Task to carry out - Down to the last character, write out the records below.

Data shown -
------------------------

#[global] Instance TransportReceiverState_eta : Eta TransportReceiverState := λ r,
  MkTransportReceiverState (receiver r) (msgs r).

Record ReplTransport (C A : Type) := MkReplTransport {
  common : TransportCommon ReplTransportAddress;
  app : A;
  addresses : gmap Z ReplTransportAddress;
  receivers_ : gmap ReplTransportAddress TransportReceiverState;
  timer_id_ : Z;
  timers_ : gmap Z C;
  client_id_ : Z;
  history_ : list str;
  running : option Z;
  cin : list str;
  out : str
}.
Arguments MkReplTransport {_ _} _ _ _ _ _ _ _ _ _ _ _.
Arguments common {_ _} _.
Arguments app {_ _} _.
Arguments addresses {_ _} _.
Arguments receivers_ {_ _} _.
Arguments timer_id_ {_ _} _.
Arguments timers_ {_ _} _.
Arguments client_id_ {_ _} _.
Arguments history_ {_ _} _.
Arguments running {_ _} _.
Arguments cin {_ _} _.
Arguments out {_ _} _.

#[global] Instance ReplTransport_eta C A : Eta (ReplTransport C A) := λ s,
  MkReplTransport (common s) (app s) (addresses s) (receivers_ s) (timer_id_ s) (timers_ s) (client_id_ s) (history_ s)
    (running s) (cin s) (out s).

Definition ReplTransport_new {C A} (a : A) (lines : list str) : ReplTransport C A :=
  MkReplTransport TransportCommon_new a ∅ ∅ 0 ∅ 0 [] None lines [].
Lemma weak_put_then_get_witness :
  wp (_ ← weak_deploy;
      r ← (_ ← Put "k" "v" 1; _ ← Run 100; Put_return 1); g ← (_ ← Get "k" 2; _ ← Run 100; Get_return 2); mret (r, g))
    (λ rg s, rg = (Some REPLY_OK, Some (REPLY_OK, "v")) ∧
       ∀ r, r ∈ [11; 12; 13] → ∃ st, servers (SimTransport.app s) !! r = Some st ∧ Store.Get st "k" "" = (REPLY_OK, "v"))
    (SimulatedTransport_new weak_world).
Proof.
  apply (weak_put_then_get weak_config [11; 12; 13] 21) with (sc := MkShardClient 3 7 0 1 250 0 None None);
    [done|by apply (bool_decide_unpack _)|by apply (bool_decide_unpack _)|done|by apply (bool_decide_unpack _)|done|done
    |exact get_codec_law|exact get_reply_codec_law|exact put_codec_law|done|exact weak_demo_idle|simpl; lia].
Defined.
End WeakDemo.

------------------------

Exercise result -
#[global] Instance TransportReceiverState_eta : Eta TransportReceiverState := λ r,
  MkTransportReceiverState (receiver r) (msgs r).

Record ReplTransport (C A : Type) := MkReplTransport {
  common : TransportCommon ReplTransportAddress;
  app : A;
  addresses : gmap Z ReplTransportAddress;
  receivers_ : gmap ReplTransportAddress TransportReceiverState;
  timer_id_ : Z;
  timers_ : gmap Z C;
  client_id_ : Z;
  history_ : list str;
  running : option Z;
  cin : list str;
  out : str
}.
Arguments MkReplTransport {_ _} _ _ _ _ _ _ _ _ _ _ _.
Arguments common {_ _} _.
Arguments app {_ _} _.
Arguments addresses {_ _} _.
Arguments receivers_ {_ _} _.
Arguments timer_id_ {_ _} _.
Arguments timers_ {_ _} _.
Arguments client_id_ {_ _} _.
Arguments history_ {_ _} _.
Arguments running {_ _} _.
Arguments cin {_ _} _.
Arguments out {_ _} _.

#[global] Instance ReplTransport_eta C A : Eta (ReplTransport C A) := λ s,
  MkReplTransport (common s) (app s) (addresses s) (receivers_ s) (timer_id_ s) (timers_ s) (client_id_ s) (history_ s)
    (running s) (cin s) (out s).

Definition ReplTransport_new {C A} (a : A) (lines : list str) : ReplTransport C A :=
  MkReplTransport TransportCommon_new a ∅ ∅ 0 ∅ 0 [] None lines [].
Lemma weak_put_then_get_witness :
  wp (_ ← weak_deploy;
      r ← (_ ← Put "k" "v" 1; _ ← Run 100; Put_return 1); g ← (_ ← Get "k" 2; _ ← Run 100; Get_return 2); mret (r, g))
    (λ rg s, rg = (Some REPLY_OK, Some (REPLY_OK, "v")) ∧
       ∀ r, r ∈ [11; 12; 13] → ∃ st, servers (SimTransport.app s) !! r = Some st ∧ Store.Get st "k" "" = (REPLY_OK, "v"))
    (SimulatedTransport_new weak_world).
Proof.
  apply (weak_put_then_get weak_config [11; 12; 13] 21) with (sc := MkShardClient 3 7 0 1 250 0 None None);
    [done|by apply (bool_decide_unpack _)|by apply (bool_decide_unpack _)|done|by apply (bool_decide_unpack _)|done|done
    |exact get_codec_law|exact get_reply_codec_law|exact put_codec_law|done|exact weak_demo_idle|simpl; lia].
Defined.
End WeakDemo.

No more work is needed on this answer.